───── The data ─────

(** What a call does when the key is not cached, in terms of what the
    executor returned. *)
Lemma get_with_cache_miss transport self url headers params w r w' :
  cache_lookup self (cache_key str url params) = None ->
  NetworkHandler.get transport (network_handler self) url headers params w =
    (Ok r, w') ->
  get_with_cache transport str self url headers params w =
    let result :=
      match is_none r, fallback_data self !! url with
      | true, Some fb => fb
      | _, _ => r
      end in
    if negb (is_none result)
    then (Ok (result, cache_store self (cache_key str url params) result), w')
    else (Ok (no_data_marker, self), w').
Proof.
  intros Hmiss Hget. unfold get_with_cache. rewrite Hmiss.
  unfold bind. rewrite Hget. simpl.
  destruct (is_none r), (fallback_data self !! url) as [fb |]; simpl;
    try destruct (is_none fb); try destruct (is_none r); reflexivity.
Qed.

Lemma cache_lookup_store_ne self key key' result :
  key <> key' ->
  cache_lookup (cache_store self key result) key' = cache_lookup self key'.
Proof.
  intros Hne. unfold cache_lookup, cache_store. simpl.
  rewrite lookup_insert_ne by exact Hne.
  destruct (_cache self); [reflexivity | apply lookup_empty].
Qed.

─────

• What the task asks:
Print, exactly as written, each record in the listing above.

• Answer section:
(** What a call does when the key is not cached, in terms of what the
    executor returned. *)
Lemma get_with_cache_miss transport self url headers params w r w' :
  cache_lookup self (cache_key str url params) = None ->
  NetworkHandler.get transport (network_handler self) url headers params w =
    (Ok r, w') ->
  get_with_cache transport str self url headers params w =
    let result :=
      match is_none r, fallback_data self !! url with
      | true, Some fb => fb
      | _, _ => r
      end in
    if negb (is_none result)
    then (Ok (result, cache_store self (cache_key str url params) result), w')
    else (Ok (no_data_marker, self), w').
Proof.
  intros Hmiss Hget. unfold get_with_cache. rewrite Hmiss.
  unfold bind. rewrite Hget. simpl.
  destruct (is_none r), (fallback_data self !! url) as [fb |]; simpl;
    try destruct (is_none fb); try destruct (is_none r); reflexivity.
Qed.

Lemma cache_lookup_store_ne self key key' result :
  key <> key' ->
  cache_lookup (cache_store self key result) key' = cache_lookup self key'.
Proof.
  intros Hne. unfold cache_lookup, cache_store. simpl.
  rewrite lookup_insert_ne by exact Hne.
  destruct (_cache self); [reflexivity | apply lookup_empty].
Qed.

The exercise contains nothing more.